A Blancmange is a European dessert traditionally made with a gelatin based thickener. In the Harry Potter series, this dessert is seen in Goblet of Fire during the Triwizard feast. It might have also been made by Fleur Delacour while the trio were staying at Shell Cottage in Deathly Hallows.
This recipe has a little twist to the traditional recipe. This recipe gives a combination of Blancmange with a Creme Brulee recipe, hence the name Blancmange Brulee. It is a much denser custard with a hint of almond flavoring, and a carmelized sugar topping.
Cooking Time: 5 hours
Level Difficulty: Moderate
10 Large egg yolks
3/4 cup white sugar
4 cups heavy cream (Heavy whipping cream is same thing)
2 teaspoons of almond extract*
*For a traditional Creme Burlee, you will need 2 vanilla bean pods scrapped or 2 teaspoons of vanilla extract instead of almond extract*
2 large bowls
6 8-oz ramekins
Baking Pan (big enought o hold ramekins with at least 3-inch high walls)
Fine mesh strainer
Culinary torch (for carmelizing the sugar topping)
***SAFTEY NOTE: Do not use torch without adult supervision***
(If uncomfortable with torch, you may use Broiler in oven instead)
Step 1:In a bowl, cream the egg yolks and sugar together until the mixture turns a lighter yellow color. This takes about 2-3 minutes with a handheld electric mixer. Set aside when done.
Step 2:In the sauce pan, bring to a boil on medium high heat the Heavy Cream with the almond extract. You will need to stir occasionally so the heavy cream doesn't burn. (If using vanilla bean pods, slice pods length wise and scrape out vanilla and throw into pot along with bean pods or the vanilla extract). When bubbles begin to appear, turn off the stove and remove and set aside to stop further boiling.
Step 3:Crucial Step: With a ladle take out some of the hot heavy cream and pour about a shot glass full into the yolk mixture while whisking vigorously. You must whisk before and after pouring the hot heavy cream into the yolk mixture to avoid making scrambled eggs. Repeat this step a few more times to bring up the temperature of the egg yolk mixture. (This is called tempering).
Step 4:After you have tempered the egg mixture, pour the rest of the heavy cream mixture into the bowl and continue to whisk away until both are fully incorporated.
Step 5:Pour the completed mixture into another bowl through a fine strainer. (This removes any scambled eggs-like clumps and the vanilla bean pods if used)
Step 6:Pour the mixture into the ramekins making sure they are filled 2/3 full and equal between them all.
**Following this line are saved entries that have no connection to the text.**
(* ===== verification/MallocInv.v ===== *)
(** * The invariant of object allocation

    [al_inv a F Q U] says that the free lists hold the objects [F], the reclaim lists
    the blocks [Q], and that the objects [U] in the hands of the client are on no
    free list and safe from sweeps: an object in a queued block is marked.  The laws
    of the interface [block_ops] say that block allocation, collections and
    finalizers keep the invariant and the contents of the client's objects. *)

From Stdlib Require Import ZArith Lia.
From stdpp Require Import base gmap list.
From S2P Require Import Prelude BlackList Scratch Hblk Headers HeadersNav HdrIface MarkBits ObjMap NewHblk Sweep FreeList Allchblk Reclaim ReclaimOk ReclaimBlock SizeMap Mark Malloc.

Module MallocInv.
Import Headers MarkBits NewHblk Sweep FreeList Allchblk Reclaim ReclaimOk ReclaimBlock SizeMap Malloc.

(** ** Bytes and words *)

Lemma aligned_word (x a : Z) : x mod 8 = 0 -> a - a mod PTRSZ = x <-> x <= a < x + 8.
Proof. unfold PTRSZ. intros. split; intros; dlia. Qed.

Lemma set_byte_ne (a v x : Z) (m : mem) : ~ (x mod 8 = 0 /\ x <= a < x + 8) -> set_byte a v m !! x = m !! x.
Proof.
  intros Hx. unfold set_byte. cbn zeta. rewrite lookup_insert_ne; [done|]. intros E. apply Hx.
  unfold PTRSZ in E. split; dlia.
Qed.

Lemma BZERO_frame (n : nat) (a x : Z) (m : mem) :
  ~ (x mod 8 = 0 /\ x < a + Z.of_nat n /\ a < x + 8) -> BZERO a n m !! x = m !! x.
Proof.
  revert a m. induction n as [|n IH]; intros a m Hx; cbn [BZERO]; [done|].
  rewrite IH by lia. apply set_byte_ne. lia.
Qed.

Lemma BCOPY_frame (n : nat) (src dst x : Z) (m : mem) :
  ~ (x mod 8 = 0 /\ x < dst + Z.of_nat n /\ dst < x + 8) -> BCOPY src dst n m !! x = m !! x.
Proof.
  revert src dst m. induction n as [|n IH]; intros src dst m Hx; cbn [BCOPY]; [done|].
  rewrite IH by lia. apply set_byte_ne. lia.
Qed.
Step 7:Preheat oven to 325F. Fill baking pan with water about half way up walls of baking pan and place baking pan in the center of the oven to preheat prior to adding ramekins.
Step 8:After the oven and water bath is hot, place the ramekins inside the baking pan carefully. Make sure the water is no more than half way up the ramekins. If you need to add more water, do so at this time (it's easier than removing the hot water).
Step 9:Take a piece of foil and tent the baking pan. This means folding the foil in half and placing over the baking pan. This prevents the top of the custard from burning.
Step 10:Bake the Blancmange Brulee for about 45 minutes to an hour. (Depending on ramekin size - if smaller than 8-ounces then its less time, if bigger than 8-ouces then it's longer). To tell if the Blancmange Brulee is finished cooking, jiggle one of the ramekins. When there is only a slight jiggle in the center, it is finished. If it jiggles like jello it is not finished)
Step 11:CAREFULLY remove baking pan from oven when Blancmange Brulee is finished. Carefully remove ramekins from the water bath. Let ramekins cool on the counter for an hour or two before refrigerating for at least 2 hours until chilled.
Step 12:For the Blancmange Brulee topping, take 1/2 teaspoon of sugar and sprinkle evenly on top until a thin layer is equally distributed. With a culinary torch, burn the sugar top in a circular motion until carmelized evenly. (If you are using broiler instead of torch: Preheat broiler to 450F and set all ramekins underneath for an even carmelization. This should take no more than a minute. Keep a very close eye on the ramekin, or else the sugar will burn).